You may be sitting in ceremony when you are suddenly overtaken by a profoundly urgent need to puke. As I have mentioned previously, shamans will often sing specific icaros to encourage purging, and this may result in a lavish, multi-person barf festival. Loud and often horrifying eructations take place, as though people are vomiting out their livers and intestines. It’s quite amazing, actually. Rare is the ayahuasca drinker who vomits quietly. When many people in ceremony are vomiting at the same time, it seems like reverse peristaltic chaos.
A common sense when vomiting is that you are simultaneously purging unwanted states of mind and emotions that are toxic and unhealthy. You may even “see” toxic residues from other parts of your life emerging from your mouth with the ayahuasca, saliva and bile that you vomit. I often experience copious salivation, sometimes cups-worth of saliva, running from my mouth as though my salivary glands are open spit taps. Many people report seeing thick black fluid coming out of their mouths, accompanied by a sense of releasing toxic experiences that have caused them harm in their lives.
For most participants, purging is a relief. Sometimes you experience a period of nausea leading up to vomiting. Once the vomiting is done, the nausea most often goes away. This produces a greater sense of ease and comfort. And if you also experience the elimination of toxic experiences, then the relief can be heart-breakingly wonderful, as though a huge burden has been lifted from your life. This in fact may be a major healing experience. Many is the person who has thrown up emotional residues associated with bad experiences including devastating trauma, and has been subsequently emotionally freed from something terrible that previously dogged them for years.
Diarrhea, or the urgent need to move your bowels, may also occur. If you feel as though you need to go to the bathroom, do not tarry. Get up and get yourself to a toilet right then and there, to avoid the possibility of crapping in your pants. You may not wish to get up, and it may be difficult to do so. You may feel woozy or unsteady on your feet. But get up anyway, even if you feel ten feet tall. If you need assistance, ask for it. I have helped many people to the toilet, and they have been grateful for the assistance. Don’t be embarrassed to ask if you need a helping hand.
The Toilet Vortex
Here I must describe to you a not altogether uncommon phenomenon, that of the toilet vortex. This is a cautionary tale. I encourage you to stay vigilant. Let’s say that you are in ceremony, you are feeling the effects of the ayahuasca, and you have to answer a call of nature. You head off to the toilet, with or without assistance, and once you make it in there, you get lost. Yes, lost. You have entered another dimension. A formerly normal bathroom or outhouse becomes a strange, complex, somewhat unfathomable environment. You are having visions and odd sensations, and you are possibly unsure whether you are actually at the toilet or not. Is it a trick of the mind? What is happening? Do you just imagine that you are in the toilet, when perhaps you are really on your mat? Can you manage to perform basic bodily duties in a tidy manner when you are hurtling through an infinity tunnel that looks like a DNA helix on fire? Sure you can.
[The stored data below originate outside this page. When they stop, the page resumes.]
(** * Time Tracker plugin (src/main.ts): session tracking and log formatting

    A shallow embedding of [TimeTrackerPlugin]: the settings object that
    holds both configuration and the running session, the two commands
    [startTrackingTime] and [stopTrackingTime], the formatter
    [logTimeToEditor] and the start-up merge [loadSettings]; then the
    status bar of [updateStatusBar], the settings tab and [onload], with the
    plugin driven by sequences of user actions.

    Modelling conventions.
    - A JavaScript number that the plugin only ever builds from [Date.now()]
      and integer sums is an integer ([Z]).  The one place where fractions
      appear, the duration formatter, is computed over the rationals ([Q]):
      every double that occurs there is the correctly rounded image of a
      rational with denominator 10, 600 or 6000, and for arguments inside the
      safe-integer range the roundings and floors below take the same
      integer values on doubles as on the exact rationals.
    - [Date.now()], [new Date().toLocaleString()], the focused file and the
      focused leaf are inputs of the commands.
    - Notices, editor insertions, status-bar refreshes and saves are
      recorded, in program order, in a trace of [Event]s.
    - Property names of [timeTracking] are vault paths; names inherited
      from [Object.prototype] are not modelled. *)

From Stdlib Require Import ZArith QArith Qround Lia.
From Stdlib Require Import Strings.String Strings.Ascii Numbers.DecimalString.
From stdpp Require Import gmap strings.

Local Open Scope Z_scope.
Local Open Scope string_scope.

(** ** JavaScript primitives used by the plugin *)

Module JS.

(** [Math.round]: nearest integer, ties towards +infinity. *)
Definition Math_round (x : Q) : Z := Qfloor (x + (1 # 2))%Q.

(** [Math.floor]. *)
Definition Math_floor (x : Q) : Z := Qfloor x.
(** ** Publication gate and tally (results page) *)

(** C4. While no election row with the requested id has [results_published]
    true, whatever its status and whoever asks, [loadResults] computes and
    stores nothing: the page state is untouched (no rows, no total, still
    loading) and the page leaves for the dashboard.  Conversely, whenever
    [loadResults] stores a tally, the election it read is published. *)
Theorem unpublished_results_withheld :
  forall (num : Type) (N : Number num) (electionId : uuid) (uid : option uuid) (d : db)
         (st : Results.state num),
    (Forall (fun e => e_id e = electionId -> e_results_published e <> Some true) (elections d) ->
     Results.loadResults electionId uid d st = (st, [navigate "/dashboard"])
     /\ Results.results (fst (Results.loadResults electionId uid d Results.initial)) = []
     /\ Results.totalVotes (fst (Results.loadResults electionId uid d Results.initial)) = 0)
    /\ (Results.loadResults electionId uid d st <> (st, [navigate "/dashboard"]) ->
        exists e, In e (elections d) /\ e_id e = electionId
                  /\ e_results_published e = Some true).
Proof.
  intros num N electionId uid d st.
  assert (Hsel : forall e, select_election d uid electionId = Some e ->
                           In e (elections d) /\ e_id e = electionId).
  { intros e He. unfold select_election in He.
    assert (Hin : In e (List.filter
              (fun e => elections_select_policy d uid e && String.eqb (e_id e) electionId)
              (elections d))).
    { destruct (List.filter _ (elections d)) as [|r [|r' l]]; simpl in He; try discriminate.
      injection He as ->. left; reflexivity. }
    apply filter_In in Hin as [Hin Hb]. apply andb_prop in Hb as [_ Hb].
    apply String.eqb_eq in Hb. auto. }
  split.
  - intros Hall.
    assert (Hu : Results.unpublished (select_election d uid electionId) = true).
    { destruct (select_election d uid electionId) as [e|] eqn:He; [|reflexivity].
      destruct (Hsel e eq_refl) as [Hin Hid].
      rewrite List.Forall_forall in Hall. specialize (Hall e Hin Hid).
      simpl. destruct (e_results_published e) as [[|]|]; try reflexivity. congruence. }
    rewrite !loadResults_unpublished by exact Hu. auto.
  - intros Hshown.
    destruct (select_election d uid electionId) as [e|] eqn:He.
    + exists e. destruct (Hsel e eq_refl) as [Hin Hid]. repeat split; try assumption.
      destruct (e_results_published e) as [[|]|] eqn:Hp; try reflexivity;
        exfalso; apply Hshown; apply loadResults_unpublished; rewrite He; simpl;
        rewrite Hp; reflexivity.
    + exfalso; apply Hshown; apply loadResults_unpublished; rewrite He; reflexivity.
Qed.

Lemma unpublished_results_withheld_witness :
  Forall (fun e => e_id e = "F" -> e_results_published e <> Some true) (elections demo_store)
  /\ Results.loadResults (num:=binary64) "F" (Some "adm") demo_store Results.initial
     = (Results.initial, [navigate "/dashboard"])
  /\ (Results.loadResults (num:=binary64) "E" (Some "adm") demo_store Results.initial
        <> (Results.initial, [navigate "/dashboard"])
      /\ exists e, In e (elections demo_store) /\ e_id e = "E"
                   /\ e_results_published e = Some true).
Proof.
  assert (H1 : Forall (fun e => e_id e = "F" -> e_results_published e <> Some true)
                 (elections demo_store)).
  { repeat constructor; simpl; intros; discriminate. }
  assert (H2 : Results.loadResults (num:=binary64) "E" (Some "adm") demo_store Results.initial
               <> (Results.initial, [navigate "/dashboard"])).
  { vm_compute. discriminate. }
  split; [exact H1|]. split.
  - exact (proj1 (proj1 (unpublished_results_withheld binary64 _ "F" (Some "adm")
                           demo_store Results.initial) H1)).
  - split; [exact H2|].
    exact (proj2 (unpublished_results_withheld binary64 _ "E" (Some "adm")
                    demo_store Results.initial) H2).
Defined.

Lemma Permutation_three {A : Type} (l : list A) (a b c : A) :
  Permutation l [a; b; c] ->
  l = [a; b; c] \/ l = [a; c; b] \/ l = [b; a; c] \/ l = [b; c; a]
  \/ l = [c; a; b] \/ l = [c; b; a].
Proof.
  intros HP.
  destruct l as [|x l]; [apply Permutation_nil in HP; discriminate|].
  assert (Hx : In x [a; b; c]) by (eapply Permutation_in; [exact HP | left; reflexivity]).
  simpl in Hx. destruct Hx as [<-|[<-|[<-|[]]]].
  - apply Permutation_cons_inv, Permutation_sym, Permutation_length_2_inv in HP.
    destruct HP as [->| ->]; auto.
  - assert (HP' : Permutation (b :: l) (b :: [a; c])).
    { etransitivity; [exact HP | apply perm_swap]. }
    apply Permutation_cons_inv, Permutation_sym, Permutation_length_2_inv in HP'.
    destruct HP' as [->| ->]; auto 10.
  - assert (HP' : Permutation (c :: l) (c :: [a; b])).
    { etransitivity; [exact HP|].
      etransitivity; [apply perm_skip, perm_swap | apply perm_swap]. }
    apply Permutation_cons_inv, Permutation_sym, Permutation_length_2_inv in HP'.
    destruct HP' as [->| ->]; auto 10.
Qed.
(** [constructor(canvas, audioObj)]: [dimensions] are the canvas's width
    and height; [registerEvents] sets [backgroundRunning]; [restart]
    assigns the remaining fields before it reads them, so what stands for
    them here is never looked at. *)
Definition constructor (fuel : nat) (dimensions : Dimensions) : JS t :=
  let this :=
    {| dimensions := dimensions;
       level := Level.mk dimensions [] [] false;
       capy := Capy.constructor dimensions;
       score := 0;
       running := false;
       backgroundRunning := false |} in
  restart (animate fuel) this.
End FlappyCapy.

(* ------------------------------------------------------------------ *)
(** * Vocabulary of the specification *)

(** A pair's horizontal edges are those of its top sub-pipe; its gap lies
    between the bottom of the top sub-pipe and the top of the bottom one. *)
Definition leftEdge (pipe : Pipe.t) : number := Rect.left (Pipe.topPipe pipe).
Definition rightEdge (pipe : Pipe.t) : number := Rect.right (Pipe.topPipe pipe).
Definition gapTop (pipe : Pipe.t) : number := Rect.bottom (Pipe.topPipe pipe).
Definition gapBottom (pipe : Pipe.t) : number := Rect.top (Pipe.bottomPipe pipe).

(** The two rectangles of a pair, without its flag and identity. *)
Definition rectangles (pipe : Pipe.t) : Rect.t * Rect.t :=
  (Pipe.topPipe pipe, Pipe.bottomPipe pipe).

(** Every pair starts HORIZONTAL_PIPE_SPACING to the right of the pair
    before it in the sequence. *)
Fixpoint spaced (ps : list Pipe.t) : Prop :=
  match ps with
  | [] => True
  | a :: rest =>
      match rest with
      | [] => True
      | b :: _ => leftEdge b - leftEdge a == CONSTANTS.HORIZONTAL_PIPE_SPACING
      end /\ spaced rest
  end.

(** Front to back, every pair was created before the next one. *)
Definition oldestFirst (ps : list Pipe.t) : Prop :=
  StronglySorted lt (map Pipe.serial ps).

(** A Level after [n] frames: [new Level(dimensions)] then [n] calls of
    [movePipes()]. *)
Fixpoint frames (n : nat) (this : Level.t) : JS Level.t :=
  match n with
  | O => ret this
  | S n => this <- Level.movePipes this ;; frames n this
  end.

Definition levelAfter (n : nat) (dimensions : Dimensions) : JS Level.t :=
  this <- Level.constructor dimensions ;; frames n this.

(** What holds of a Level and the browser between frames: three pairs,
    evenly spaced, in the order of their creation, the last of them the
    pair created most recently. *)
Definition levelInvariant (this : Level.t) (b : Browser) : Prop :=
  exists p0 p1 p2,
    Level.pipes this = [p0; p1; p2]
    /\ spaced [p0; p1; p2]
    /\ (Pipe.serial p0 < Pipe.serial p1 < Pipe.serial p2)%nat
    /\ S (Pipe.serial p2) = drawn b.

(** Two rectangles overlap unless one lies strictly to the left of, to the
    right of, above or below the other. *)
Definition strictlyApart (p c : Rect.t) : Prop :=
  Rect.right p < Rect.left c \/ Rect.right c < Rect.left p \/
  Rect.bottom p < Rect.top c \/ Rect.bottom c < Rect.top p.

Definition overlap (p c : Rect.t) : Prop := ~ strictlyApart p c.

(** The pairs [passedPipe] calls back for: right edge strictly left of the
    character's left edge, and not yet marked. *)
Definition justPassed (capy : Rect.t) (pipe : Pipe.t) : bool :=
  ltb (rightEdge pipe) (Rect.left capy) && negb (Pipe.passed pipe).

Definition markPassed (capy : Rect.t) (pipe : Pipe.t) : Pipe.t :=
  if justPassed capy pipe
  then Pipe.mk (Pipe.topPipe pipe) (Pipe.bottomPipe pipe) true (Pipe.serial pipe)
  else pipe.

(** [n] calls of [callback], one after the other. *)
Fixpoint callTimes {S : Type} (n : nat) (callback : S -> JS S) (s : S) : JS S :=
  match n with
  | O => ret s
  | S n => s <- callback s ;; callTimes n callback s
  end.

(** The field is too low for the gap and both edge buffers. *)
Definition malformed (d : Dimensions) : Prop :=
  CONSTANTS.PIPE_GAP + 2 * CONSTANTS.EDGE_BUFFER > height d.

(** The size of a canvas: a whole number of pixels (an unsigned long of
    the DOM). *)
Definition pixels (x : number) : Prop :=
  exists n : Z, (0 <= n < 2 ^ 32)%Z /\ x == inject_Z n.

(** [Math.random()] returns values in [0, 1). *)
Definition uniform (b : Browser) : Prop :=
  forall n, 0 <= entropy b n /\ entropy b n < 1.

(** Level construction fails fast: it throws instead of returning. *)
Definition failsFast (d : Dimensions) (b : Browser) : Prop :=
  exists e, Level.constructor d b = Throws e.

(** What the browser calls into after the constructor returned. *)
Inductive Event : Type :=
| AnimationFrame (cb : Callback)
| MouseDown.

Definition handle (fuel : nat) (e : Event) (this : FlappyCapy.t) : JS FlappyCapy.t :=
  match e with
  | AnimationFrame AnimateCallback => FlappyCapy.animate fuel this
  | AnimationFrame AnimateLevelBackgroundCallback => FlappyCapy.animateLevelBackground this
  | MouseDown => FlappyCapy.mousedown fuel this
  end.

Fixpoint handleAll (fuel : nat) (events : list Event) (this : FlappyCapy.t) : JS FlappyCapy.t :=
  match events with
  | [] => ret this
  | e :: rest => this <- handle fuel e this ;; handleAll fuel rest this
  end.

(** A run: [new FlappyCapy(canvas, audioObj)] and then any sequence of
    events, each handled to its end. *)
Definition run (fuel : nat) (dimensions : Dimensions) (events : list Event) : JS FlappyCapy.t :=
  this <- FlappyCapy.constructor fuel dimensions ;; handleAll fuel events this.

Definition reachable (dimensions : Dimensions) (this : FlappyCapy.t) (b : Browser) : Prop :=
  exists fuel events b0, run fuel dimensions events b0 = Returns (this, b).

(** The fields a handler never assigns after the constructor: the
    dimensions stay, and [backgroundRunning], once set, stays set. *)
Definition keeps (this this' : FlappyCapy.t) : Prop :=
  FlappyCapy.dimensions this' = FlappyCapy.dimensions this
  /\ (FlappyCapy.backgroundRunning this = true -> FlappyCapy.backgroundRunning this' = true).

(** The pair is still ahead of the character: both sub-pipes start right of
    the character's right edge. *)
Definition ahead (capyBound : Rect.t) (pipe : Pipe.t) : Prop :=
  Rect.right capyBound < Rect.left (Pipe.topPipe pipe)
  /\ Rect.right capyBound < Rect.left (Pipe.bottomPipe pipe)
  /\ Rect.left capyBound <= Rect.right (Pipe.topPipe pipe).

(** The game-over predicate holds in the frame that starts in [this]: after
    the Level was advanced, [gameOver()] returns true. *)
Definition gameOverInFrame (this : FlappyCapy.t) (b : Browser) : Prop :=
  exists moved b1 this' b2,
    Level.animate (FlappyCapy.level this) b = Returns (moved, b1) /\
    FlappyCapy.gameOver (FlappyCapy.set_level this moved) b1 = Returns ((true, this'), b2).

(* ------------------------------------------------------------------ *)
(** * A concrete game *)

Module Scenario.
(** The canvas of the game's page, and one too low for the gap. *)
Definition canvas : Dimensions := {| width := 480; height := 640 |}.
Definition lowCanvas : Dimensions := {| width := 480; height := 100 |}.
While most people do in fact manage to get into the bathroom, successfully eliminate, clean up, wash hands and get out, some enter a twilight zone and find themselves lost or trapped in the toilet vortex. A toilet’s basic operation may be impossible to sort out, toilet paper unimaginably complicated to employ. Pants may be wearingly difficult to pull up correctly. Your underwear may be tied in a knot. The walls may provide excellent space for extraordinary visions in shimmering hi-def. You may observe a tableau of alien beings as you reach for the toilet paper. The sink may be laughably hard to use, the water mystifying. The floor may undulate. Waves may lap at your toes. From there, things can go radically downhill.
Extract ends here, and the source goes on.